▶ What you will do
Scan the data for lines with "constructor" and report the count by itself.

+++

Lemma dedup_sorted l : StronglySorted str_le l -> StronglySorted str_le (dedup l) /\ NoDup (dedup l).
Proof.
  induction 1 as [|a l Hs [IHs IHn] Ha]; [split; constructor|].
  cbn [dedup]. destruct l as [|b l].
  { split; [repeat constructor|apply NoDup_singleton]. }
 
  destruct (ustr_eqb a b) eqn:E; [done|]. split.
  - constructor; [done|]. apply Forall_forall. intros x Hx. rewrite Forall_forall in Ha. apply Ha.
    apply list_elem_of_In, dedup_In. by apply list_elem_of_In.
  - constructor; [|done]. rewrite list_elem_of_In, dedup_In. intros Hin.
    assert (a = b) as ->; [|by rewrite (proj2 (ustr_eqb_eq b b) eq_refl) in E].
    apply Forall_cons in Ha as [Hab _]. destruct Hin as [->|Hin]; [done|].
    apply StronglySorted_inv in Hs as [_ Hb]. rewrite Forall_forall in Hb.
    apply (anti_symm str_le); [done|]. apply Hb. by apply list_elem_of_In.
Qed.

Lemma signed_capabilities_In c cap :
  In cap (signed_capabilities c) <-> cap <> [] /\ In cap (map trim (pc_capabilities c)).
Proof.
  unfold signed_capabilities. rewrite dedup_In, <- list_elem_of_In, merge_sort_Permutation, list_elem_of_In, filter_In.
  destruct cap; simpl; intuition congruence.
Qed.

Lemma signed_capabilities_eq c c' :
  signed_capabilities c = signed_capabilities c' <->
  forall cap, cap <> [] -> In cap (map trim (pc_capabilities c)) <-> In cap (map trim (pc_capabilities c')).
Proof.
  split.
  - intros E cap Hne. pose proof (signed_capabilities_In c cap) as H1. rewrite E, signed_capabilities_In in H1. tauto.
  - intros H.
    destruct (dedup_sorted (merge_sort str_le (List.filter (fun x => negb (is_empty x)) (map trim (pc_capabilities c)))))
      as [Hs Hn]; [apply StronglySorted_merge_sort; apply _|].
    destruct (dedup_sorted (merge_sort str_le (List.filter (fun x => negb (is_empty x)) (map trim (pc_capabilities c')))))
      as [Hs' Hn']; [apply StronglySorted_merge_sort; apply _|].
    apply (StronglySorted_unique str_le); [done..|]. apply NoDup_Permutation; [done..|]. intros cap.
    rewrite !list_elem_of_In. change (In cap (signed_capabilities c) <-> In cap (signed_capabilities c')).
    rewrite !signed_capabilities_In. specialize (H cap). tauto.
Qed.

+++

▶ Answer for this exercise
4